**WHAT IS NEEDED**
From the line containing "(** ** Where the addresses of a layout are *)" down to the line containing "Lemma join_next_elem L1" in the records below, reproduce every line exactly, ends included, and omit all others.

**Collected data entries**

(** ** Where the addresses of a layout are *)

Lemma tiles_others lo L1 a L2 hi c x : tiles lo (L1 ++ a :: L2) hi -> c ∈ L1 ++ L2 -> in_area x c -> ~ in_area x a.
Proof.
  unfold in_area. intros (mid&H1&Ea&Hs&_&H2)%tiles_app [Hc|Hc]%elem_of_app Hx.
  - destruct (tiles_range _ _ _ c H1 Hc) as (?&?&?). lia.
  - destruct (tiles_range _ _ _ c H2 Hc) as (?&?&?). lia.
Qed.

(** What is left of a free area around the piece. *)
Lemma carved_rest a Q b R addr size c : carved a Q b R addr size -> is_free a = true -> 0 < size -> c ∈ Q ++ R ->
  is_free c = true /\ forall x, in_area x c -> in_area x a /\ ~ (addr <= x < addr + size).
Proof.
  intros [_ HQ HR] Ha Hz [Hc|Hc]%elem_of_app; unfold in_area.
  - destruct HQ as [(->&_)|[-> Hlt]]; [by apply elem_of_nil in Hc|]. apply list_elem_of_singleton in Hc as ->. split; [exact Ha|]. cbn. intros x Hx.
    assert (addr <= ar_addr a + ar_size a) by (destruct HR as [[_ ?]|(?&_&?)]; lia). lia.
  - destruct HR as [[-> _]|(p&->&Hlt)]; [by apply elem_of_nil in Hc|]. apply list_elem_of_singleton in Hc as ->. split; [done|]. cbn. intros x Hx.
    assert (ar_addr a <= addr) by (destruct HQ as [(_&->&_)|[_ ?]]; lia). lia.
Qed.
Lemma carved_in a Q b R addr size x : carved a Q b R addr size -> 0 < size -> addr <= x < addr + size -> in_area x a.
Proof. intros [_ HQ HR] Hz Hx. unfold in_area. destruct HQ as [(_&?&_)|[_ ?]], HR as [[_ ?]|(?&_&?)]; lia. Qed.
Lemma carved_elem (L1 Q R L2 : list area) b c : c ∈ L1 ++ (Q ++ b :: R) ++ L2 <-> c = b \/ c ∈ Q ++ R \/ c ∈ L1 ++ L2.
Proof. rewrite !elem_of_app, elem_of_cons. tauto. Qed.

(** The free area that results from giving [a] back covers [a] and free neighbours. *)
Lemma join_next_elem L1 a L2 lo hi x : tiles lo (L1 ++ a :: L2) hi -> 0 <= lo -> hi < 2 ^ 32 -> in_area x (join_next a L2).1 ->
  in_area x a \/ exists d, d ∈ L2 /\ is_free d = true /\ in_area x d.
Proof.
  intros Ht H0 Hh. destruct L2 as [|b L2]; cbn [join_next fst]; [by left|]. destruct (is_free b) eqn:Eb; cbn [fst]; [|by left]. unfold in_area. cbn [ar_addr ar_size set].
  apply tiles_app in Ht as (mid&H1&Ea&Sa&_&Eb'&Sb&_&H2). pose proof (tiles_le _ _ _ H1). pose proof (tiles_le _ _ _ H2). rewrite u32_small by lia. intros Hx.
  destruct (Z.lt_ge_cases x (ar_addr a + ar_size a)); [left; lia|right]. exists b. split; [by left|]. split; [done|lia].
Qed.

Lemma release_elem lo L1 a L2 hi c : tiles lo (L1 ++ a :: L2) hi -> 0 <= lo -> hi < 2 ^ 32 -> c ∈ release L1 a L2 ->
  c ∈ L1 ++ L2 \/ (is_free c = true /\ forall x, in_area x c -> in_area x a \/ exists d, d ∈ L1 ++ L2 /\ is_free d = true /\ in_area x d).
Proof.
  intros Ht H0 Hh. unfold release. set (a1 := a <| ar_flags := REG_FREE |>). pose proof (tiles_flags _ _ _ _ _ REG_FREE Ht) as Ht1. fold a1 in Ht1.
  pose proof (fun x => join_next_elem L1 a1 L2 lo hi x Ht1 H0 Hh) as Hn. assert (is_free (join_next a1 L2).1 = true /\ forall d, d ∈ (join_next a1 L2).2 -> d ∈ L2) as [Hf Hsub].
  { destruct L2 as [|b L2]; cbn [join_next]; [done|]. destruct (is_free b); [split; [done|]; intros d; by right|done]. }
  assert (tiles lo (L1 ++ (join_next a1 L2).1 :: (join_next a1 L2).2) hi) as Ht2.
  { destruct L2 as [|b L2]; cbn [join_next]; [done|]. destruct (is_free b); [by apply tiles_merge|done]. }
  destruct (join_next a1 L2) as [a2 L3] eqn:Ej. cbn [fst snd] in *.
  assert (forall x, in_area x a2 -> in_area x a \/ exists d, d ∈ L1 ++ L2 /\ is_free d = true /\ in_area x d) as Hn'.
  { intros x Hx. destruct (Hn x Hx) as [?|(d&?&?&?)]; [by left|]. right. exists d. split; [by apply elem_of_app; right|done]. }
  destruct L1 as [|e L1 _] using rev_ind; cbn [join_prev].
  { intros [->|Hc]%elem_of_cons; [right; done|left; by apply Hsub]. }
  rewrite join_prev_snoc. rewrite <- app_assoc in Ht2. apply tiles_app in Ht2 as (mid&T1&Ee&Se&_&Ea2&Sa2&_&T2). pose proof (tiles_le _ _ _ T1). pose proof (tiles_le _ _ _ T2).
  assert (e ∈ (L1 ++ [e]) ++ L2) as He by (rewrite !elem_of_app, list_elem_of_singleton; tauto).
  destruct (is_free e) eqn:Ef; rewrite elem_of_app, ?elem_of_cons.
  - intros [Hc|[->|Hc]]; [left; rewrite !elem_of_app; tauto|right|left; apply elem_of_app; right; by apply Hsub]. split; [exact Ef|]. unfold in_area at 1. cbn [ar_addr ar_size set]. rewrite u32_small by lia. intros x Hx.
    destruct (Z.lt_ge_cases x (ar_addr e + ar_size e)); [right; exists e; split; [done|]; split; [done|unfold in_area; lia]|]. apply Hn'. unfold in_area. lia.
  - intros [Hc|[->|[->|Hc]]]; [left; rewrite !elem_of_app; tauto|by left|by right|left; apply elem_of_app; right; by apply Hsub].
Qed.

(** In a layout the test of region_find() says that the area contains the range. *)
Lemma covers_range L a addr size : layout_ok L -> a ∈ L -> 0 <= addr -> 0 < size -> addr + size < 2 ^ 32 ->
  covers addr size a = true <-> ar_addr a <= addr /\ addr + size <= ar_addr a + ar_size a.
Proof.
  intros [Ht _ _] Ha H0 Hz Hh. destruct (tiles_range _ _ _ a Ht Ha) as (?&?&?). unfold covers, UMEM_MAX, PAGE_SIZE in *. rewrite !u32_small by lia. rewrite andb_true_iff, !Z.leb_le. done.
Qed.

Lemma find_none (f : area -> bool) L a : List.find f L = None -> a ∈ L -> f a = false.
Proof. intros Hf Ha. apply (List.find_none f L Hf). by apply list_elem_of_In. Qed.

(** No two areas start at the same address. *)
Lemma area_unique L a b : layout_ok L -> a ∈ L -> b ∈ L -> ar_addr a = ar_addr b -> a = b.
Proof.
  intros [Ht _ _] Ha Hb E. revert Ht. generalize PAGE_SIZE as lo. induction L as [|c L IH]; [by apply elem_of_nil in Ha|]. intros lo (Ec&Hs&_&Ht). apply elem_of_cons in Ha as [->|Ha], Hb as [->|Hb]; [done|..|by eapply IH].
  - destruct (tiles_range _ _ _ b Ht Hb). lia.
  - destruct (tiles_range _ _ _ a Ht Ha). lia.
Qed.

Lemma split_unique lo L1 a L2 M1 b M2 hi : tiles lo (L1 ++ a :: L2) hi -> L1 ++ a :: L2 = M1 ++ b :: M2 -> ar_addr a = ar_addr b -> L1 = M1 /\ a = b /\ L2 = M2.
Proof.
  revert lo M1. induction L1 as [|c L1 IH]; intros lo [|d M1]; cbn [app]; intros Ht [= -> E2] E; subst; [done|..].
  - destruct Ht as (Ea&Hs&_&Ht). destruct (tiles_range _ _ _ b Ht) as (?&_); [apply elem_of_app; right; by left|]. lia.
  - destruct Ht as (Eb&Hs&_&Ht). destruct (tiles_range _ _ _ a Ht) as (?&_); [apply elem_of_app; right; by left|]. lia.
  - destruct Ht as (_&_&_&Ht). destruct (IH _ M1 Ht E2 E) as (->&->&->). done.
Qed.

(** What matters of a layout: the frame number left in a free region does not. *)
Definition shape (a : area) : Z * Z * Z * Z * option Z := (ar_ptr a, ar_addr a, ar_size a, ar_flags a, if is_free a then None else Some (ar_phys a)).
...
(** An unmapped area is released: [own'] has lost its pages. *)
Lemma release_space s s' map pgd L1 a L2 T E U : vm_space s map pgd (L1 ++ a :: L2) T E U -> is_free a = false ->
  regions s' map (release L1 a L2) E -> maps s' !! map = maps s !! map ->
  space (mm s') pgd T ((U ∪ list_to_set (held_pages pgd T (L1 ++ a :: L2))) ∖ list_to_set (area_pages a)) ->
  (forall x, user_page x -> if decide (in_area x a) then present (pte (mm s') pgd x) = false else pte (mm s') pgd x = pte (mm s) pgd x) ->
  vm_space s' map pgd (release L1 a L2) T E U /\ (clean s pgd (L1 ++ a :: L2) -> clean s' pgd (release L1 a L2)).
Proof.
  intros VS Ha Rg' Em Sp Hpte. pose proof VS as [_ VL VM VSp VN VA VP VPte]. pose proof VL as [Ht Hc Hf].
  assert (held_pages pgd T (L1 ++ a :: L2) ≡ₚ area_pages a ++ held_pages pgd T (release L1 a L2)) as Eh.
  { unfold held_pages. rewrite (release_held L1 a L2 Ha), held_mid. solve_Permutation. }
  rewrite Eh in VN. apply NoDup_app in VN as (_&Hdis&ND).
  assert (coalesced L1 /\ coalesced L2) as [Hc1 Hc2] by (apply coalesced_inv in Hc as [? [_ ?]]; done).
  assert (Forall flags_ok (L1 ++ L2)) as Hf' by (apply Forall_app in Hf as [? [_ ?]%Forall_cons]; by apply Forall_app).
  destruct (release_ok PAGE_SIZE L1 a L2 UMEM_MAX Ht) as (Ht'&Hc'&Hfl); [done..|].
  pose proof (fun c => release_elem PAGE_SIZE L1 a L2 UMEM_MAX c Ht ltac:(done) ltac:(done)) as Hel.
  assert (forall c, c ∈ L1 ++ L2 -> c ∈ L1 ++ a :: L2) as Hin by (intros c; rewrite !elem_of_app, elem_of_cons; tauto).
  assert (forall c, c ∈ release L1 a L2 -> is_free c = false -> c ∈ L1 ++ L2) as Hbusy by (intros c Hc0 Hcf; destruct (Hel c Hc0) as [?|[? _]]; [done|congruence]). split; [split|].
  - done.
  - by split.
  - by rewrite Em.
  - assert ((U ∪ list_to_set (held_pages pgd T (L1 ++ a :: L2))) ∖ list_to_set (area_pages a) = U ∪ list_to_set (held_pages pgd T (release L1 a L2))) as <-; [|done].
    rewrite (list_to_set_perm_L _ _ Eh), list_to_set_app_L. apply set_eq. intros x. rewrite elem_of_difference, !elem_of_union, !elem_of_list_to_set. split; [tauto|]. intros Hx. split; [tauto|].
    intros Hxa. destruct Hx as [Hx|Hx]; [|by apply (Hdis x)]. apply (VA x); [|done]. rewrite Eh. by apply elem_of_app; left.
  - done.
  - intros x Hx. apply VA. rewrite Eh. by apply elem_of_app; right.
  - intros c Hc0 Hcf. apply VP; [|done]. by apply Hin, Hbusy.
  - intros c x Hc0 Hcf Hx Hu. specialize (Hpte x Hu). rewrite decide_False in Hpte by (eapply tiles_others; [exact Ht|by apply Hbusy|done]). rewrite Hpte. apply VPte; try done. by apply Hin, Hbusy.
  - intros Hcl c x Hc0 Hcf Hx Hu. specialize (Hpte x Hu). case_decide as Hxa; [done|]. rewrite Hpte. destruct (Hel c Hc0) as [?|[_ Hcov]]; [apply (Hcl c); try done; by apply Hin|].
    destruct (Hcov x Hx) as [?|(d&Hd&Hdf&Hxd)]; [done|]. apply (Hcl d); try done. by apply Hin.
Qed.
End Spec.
---
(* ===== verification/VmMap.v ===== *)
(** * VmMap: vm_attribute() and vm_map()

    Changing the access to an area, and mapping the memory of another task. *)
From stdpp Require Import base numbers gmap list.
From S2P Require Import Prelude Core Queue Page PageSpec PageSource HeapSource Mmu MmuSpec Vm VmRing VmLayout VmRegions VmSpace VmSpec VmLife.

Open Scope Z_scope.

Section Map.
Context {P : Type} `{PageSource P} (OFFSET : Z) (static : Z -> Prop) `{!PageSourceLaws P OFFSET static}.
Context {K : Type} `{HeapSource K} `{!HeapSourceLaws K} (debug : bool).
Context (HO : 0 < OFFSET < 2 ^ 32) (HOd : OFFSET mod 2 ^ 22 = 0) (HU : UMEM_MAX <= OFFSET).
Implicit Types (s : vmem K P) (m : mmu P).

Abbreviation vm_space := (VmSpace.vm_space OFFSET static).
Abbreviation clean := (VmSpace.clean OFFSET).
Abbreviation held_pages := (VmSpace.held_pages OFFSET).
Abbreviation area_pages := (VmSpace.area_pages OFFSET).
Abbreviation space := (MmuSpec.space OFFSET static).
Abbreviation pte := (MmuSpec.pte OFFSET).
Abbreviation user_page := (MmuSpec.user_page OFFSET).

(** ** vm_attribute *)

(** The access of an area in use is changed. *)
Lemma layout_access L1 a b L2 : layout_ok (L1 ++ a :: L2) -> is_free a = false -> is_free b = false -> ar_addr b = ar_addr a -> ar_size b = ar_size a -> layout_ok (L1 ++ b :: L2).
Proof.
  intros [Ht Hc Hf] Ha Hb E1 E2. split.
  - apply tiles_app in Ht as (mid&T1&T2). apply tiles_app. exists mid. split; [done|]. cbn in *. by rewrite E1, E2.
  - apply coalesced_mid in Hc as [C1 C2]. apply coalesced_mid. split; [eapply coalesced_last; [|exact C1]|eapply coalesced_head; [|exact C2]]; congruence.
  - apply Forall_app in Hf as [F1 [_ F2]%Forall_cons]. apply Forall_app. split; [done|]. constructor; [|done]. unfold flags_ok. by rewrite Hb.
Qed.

**OUTPUT BELOW**
(** ** Where the addresses of a layout are *)

Lemma tiles_others lo L1 a L2 hi c x : tiles lo (L1 ++ a :: L2) hi -> c ∈ L1 ++ L2 -> in_area x c -> ~ in_area x a.
Proof.
  unfold in_area. intros (mid&H1&Ea&Hs&_&H2)%tiles_app [Hc|Hc]%elem_of_app Hx.
  - destruct (tiles_range _ _ _ c H1 Hc) as (?&?&?). lia.
  - destruct (tiles_range _ _ _ c H2 Hc) as (?&?&?). lia.
Qed.

(** What is left of a free area around the piece. *)
Lemma carved_rest a Q b R addr size c : carved a Q b R addr size -> is_free a = true -> 0 < size -> c ∈ Q ++ R ->
  is_free c = true /\ forall x, in_area x c -> in_area x a /\ ~ (addr <= x < addr + size).
Proof.
  intros [_ HQ HR] Ha Hz [Hc|Hc]%elem_of_app; unfold in_area.
  - destruct HQ as [(->&_)|[-> Hlt]]; [by apply elem_of_nil in Hc|]. apply list_elem_of_singleton in Hc as ->. split; [exact Ha|]. cbn. intros x Hx.
    assert (addr <= ar_addr a + ar_size a) by (destruct HR as [[_ ?]|(?&_&?)]; lia). lia.
  - destruct HR as [[-> _]|(p&->&Hlt)]; [by apply elem_of_nil in Hc|]. apply list_elem_of_singleton in Hc as ->. split; [done|]. cbn. intros x Hx.
    assert (ar_addr a <= addr) by (destruct HQ as [(_&->&_)|[_ ?]]; lia). lia.
Qed.
Lemma carved_in a Q b R addr size x : carved a Q b R addr size -> 0 < size -> addr <= x < addr + size -> in_area x a.
Proof. intros [_ HQ HR] Hz Hx. unfold in_area. destruct HQ as [(_&?&_)|[_ ?]], HR as [[_ ?]|(?&_&?)]; lia. Qed.
Lemma carved_elem (L1 Q R L2 : list area) b c : c ∈ L1 ++ (Q ++ b :: R) ++ L2 <-> c = b \/ c ∈ Q ++ R \/ c ∈ L1 ++ L2.
Proof. rewrite !elem_of_app, elem_of_cons. tauto. Qed.

(** The free area that results from giving [a] back covers [a] and free neighbours. *)
Lemma join_next_elem L1 a L2 lo hi x : tiles lo (L1 ++ a :: L2) hi -> 0 <= lo -> hi < 2 ^ 32 -> in_area x (join_next a L2).1 ->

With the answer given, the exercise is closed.